I see two possible issues:

  1. You added the License file after you've added the tag but you didn't delete and added the tag to the later commit so the 1.0 tag still points to a commit without the file. Your test of checking out the head and the switching to the commit with the tag would not work because git would not delete the file.
  2. The git cache of CocoaPods still contains the old tag so it doesn't updates. This is an edge case because you modified the tag. Running pod spec lint --verbose [Name].podspec will print all the git commands used by cocoapods in one you should see the path of the cache. Remove it.

Originally I hadn't, I was assuming it copied. But after inspecting what was going on I realised it did a clone so I added the LICENSE and committed. But that seemed to make no difference.

After checking your repo I'm pretty confident that is the cache of CocoaPods that it is using the old 1.0 tag. just removing it should solve the issue. I'm sorry for the issues that you experienced with it.

Interesting lib btw, do you have any cool usage example?

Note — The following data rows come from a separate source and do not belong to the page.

Lemma get_string_unset (index : Z) self :
  string_table_offset self = None ->
  get_string index self = (Raise AttributeError, self).
Proof.
  intros H. unfold get_string, bind, read_attr. rewrite H. reflexivity.
Qed.

Section DictUpdates.
Context {V : Type}.

Lemma dict_get_set_eq (d : dict V) (k : Z) (v : V) :
  dict_get (dict_set d k v) k = Some v.
Proof.
  induction d as [|[k' v'] d IH]; simpl.
  - rewrite Z.eqb_refl. reflexivity.
  - destruct (Z.eqb_spec k' k) as [->|Hne]; simpl.
    + rewrite Z.eqb_refl. reflexivity.
    + destruct (Z.eqb_spec k' k); [contradiction|exact IH].
Qed.

Lemma dict_get_set_ne (d : dict V) (k k' : Z) (v : V) :
  k <> k' -> dict_get (dict_set d k v) k' = dict_get d k'.
Proof.
  intros Hne. induction d as [|[a w] d IH]; simpl.
  - destruct (Z.eqb_spec k k'); [contradiction|reflexivity].
  - destruct (Z.eqb_spec a k) as [->|Ha]; simpl.
    + destruct (Z.eqb_spec k k'); [contradiction|reflexivity].
    + destruct (Z.eqb_spec a k'); [reflexivity|exact IH].
Qed.

Lemma dict_set_set (d : dict V) (k : Z) (v w : V) :
  dict_set (dict_set d k v) k w = dict_set d k w.
Proof.
  induction d as [|[a u] d IH]; simpl.
  - rewrite Z.eqb_refl. reflexivity.
  - destruct (Z.eqb_spec a k) as [->|Ha]; simpl.
    + rewrite Z.eqb_refl. reflexivity.
    + destruct (Z.eqb_spec a k); [contradiction|]. rewrite IH. reflexivity.
Qed.

Lemma keys_dict_set (d : dict V) (k : Z) (v : V) :
  k ∈ keys d -> keys (dict_set d k v) = keys d.
Proof.
  induction d as [|[a u] d IH]; simpl; intros Hin; [inversion Hin|].
  destruct (Z.eqb_spec a k) as [->|Ha]; simpl; [reflexivity|].
  f_equal. apply IH. apply elem_of_cons in Hin as [?|?];
    [congruence|assumption].
Qed.
End DictUpdates.

Lemma set_sections_same secs self :
  sections self = Some secs -> set_sections secs self = self.
Proof. destruct self. simpl. intros ->. reflexivity. Qed.

(** The naming of the sections under one key, from place [length done]
    on. *)
Lemma name_group_result (d : list byte) (sto : Z) (t : Z) :
  forall (l done : list ElfSection) (secs : dict (list ElfSection))
         (s s' : Elf),
  data s = d -> string_table_offset s = Some sto -> 0 <= sto ->
  Forall (fun sec => 0 <= sh_name sec) l ->
  sections s = Some secs -> dict_get secs t = Some (done ++ l) ->
  name_group t (length done) l s = (Ret tt, s') ->
  s' = set_sections (dict_set secs t (done ++ map (named d sto) l)) s /\
  Forall (fun sec => is_Some (resolve d sto sec)) l.
Proof.
  induction l as [|sec l IH];
    intros done secs s s' Hd Hsto Hpos Hnames Hsecs Hget Hrun.
  - simpl in Hrun. injection Hrun as <-. split; [|constructor].
    simpl. rewrite dict_set_same by exact Hget.
    symmetry. apply set_sections_same, Hsecs.
  - simpl in Hrun. inversion Hnames as [|? ? Hname Hrest]; subst.
    apply bind_inv in Hrun as (str & s1 & Hstr & Hrun).
    rewrite (get_string_value _ sto) in Hstr by (assumption || lia).
    destruct (until_zero _) as [bs|] eqn:U; [|discriminate].
    injection Hstr as <- <-.
    assert (Hres : resolve (data s) sto sec = Some (string_of_list_byte bs))
      by (unfold resolve; rewrite U; reflexivity).
    apply bind_inv in Hrun as ([] & s2 & Hmod & Hrun).
    injection Hmod as <-.
    assert (Hs2 : set_section_name t (length done)
                    (string_of_list_byte bs) s =
                  set_sections
                    (dict_set secs t
                       ((done ++ [named (data s) sto sec]) ++ l)) s).
    { unfold set_section_name. rewrite Hsecs, Hget. do 2 f_equal.
      rewrite <- (Nat.add_0_r (length done)), alter_app_r.
      unfold named. rewrite Hres, <- app_assoc. reflexivity. }
    rewrite Hs2 in Hrun.
    replace (S (length done))
      with (length (done ++ [named (data s) sto sec])) in Hrun
      by (rewrite length_app; simpl; lia).
    apply IH with (secs := dict_set secs t
                     ((done ++ [named (data s) sto sec]) ++ l)) in Hrun;
      try assumption; try reflexivity; [|apply dict_get_set_eq].
    destruct Hrun as [-> Hall]. split; [|constructor; eauto].
    rewrite dict_set_set, <- app_assoc. destruct s; reflexivity.
Qed.

Lemma strtab_offset_nonneg d h sto : strtab_offset d h = Some sto -> 0 <= sto.
Proof.
  unfold strtab_offset. destruct (_ && _); [|discriminate].
  destruct (table_entry d h (e_shstrndx h)) as [sec| |] eqn:E;
    try discriminate.
  intros [= <-]. unfold table_entry in E.
  apply unpack_shdr_unsigned in E. apply E.
Qed.

Lemma strtab_offset_visited d h :
  (if decide (e_shstrndx h ∈ range 1 (e_shnum h))
   then match table_entry d h (e_shstrndx h) with
        | Ret sec => Some (sh_offset sec)
        | _ => None
        end
   else None) = strtab_offset d h.
Proof.
  unfold strtab_offset. destruct (decide _) as [Hin|Hout].
  - apply elem_of_range in Hin.
    destruct (Z.leb_spec 1 (e_shstrndx h)); [|lia].
    destruct (Z.ltb_spec (e_shstrndx h) (e_shnum h)); [|lia]. reflexivity.
  - destruct (Z.leb_spec 1 (e_shstrndx h)); [|reflexivity].
    destruct (Z.ltb_spec (e_shstrndx h) (e_shnum h)); [|reflexivity].
    exfalso. apply Hout, elem_of_range. lia.
Qed.

Lemma table_entry_name_nonneg d h i sec :
  table_entry d h i = Ret sec -> 0 <= sh_name sec.
Proof.
  unfold table_entry, unpack_shdr. destruct (decide _); [|discriminate].
  intros [= <-]. apply field_nonneg.
Qed.

Lemma section_table_names d h :
  Forall (fun sec => 0 <= sh_name sec) (section_table d h).
Proof.
  unfold section_table. apply Forall_forall. intros s Hs.
  apply list_elem_of_In, in_flat_map in Hs. destruct Hs as (i & _ & Hin).
  destruct (table_entry d h i) as [sec| |] eqn:E;
    [|destruct Hin|destruct Hin].
  destruct Hin as [<-|[]]. eapply table_entry_name_nonneg, E.
Qed.

Lemma of_type_Forall (P : ElfSection -> Prop) t table :
  Forall P table -> Forall P (of_type t table).
Proof.
  intros H. apply Forall_forall. intros s Hs. unfold of_type in Hs.
  apply list_elem_of_filter in Hs as [_ Hs].
  rewrite Forall_forall in H. auto.
Qed.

Thanks Fabio that did, indeed, turn out to be the problem. I deleted the cache and now the lint check passes fine.

I use Gen in my other library Statec which is an Objective-C state machine builder. There's an old version of Statec on github at the moment. Now that I've extract Gen I will be uploading the new version :)

Thanks again for the assist.

Kind regards,

Matt

There's an old version of Statec on github at the moment. Now that I've extract Gen I will be uploading the new version :)

Sounds cool!

I ran into this issue with a local pod I was testing, as it turns out the podspec was pointing to JUST a place that contained the podspec file and not the entire sourcecode tree which was the problem. Hopefully this helps someone out down the road.

I think the solution is to change the license filename to 'BSD'. I had a similar problem trying to use the 'MIT' license. Changing the filename to 'MIT' fixed it for me.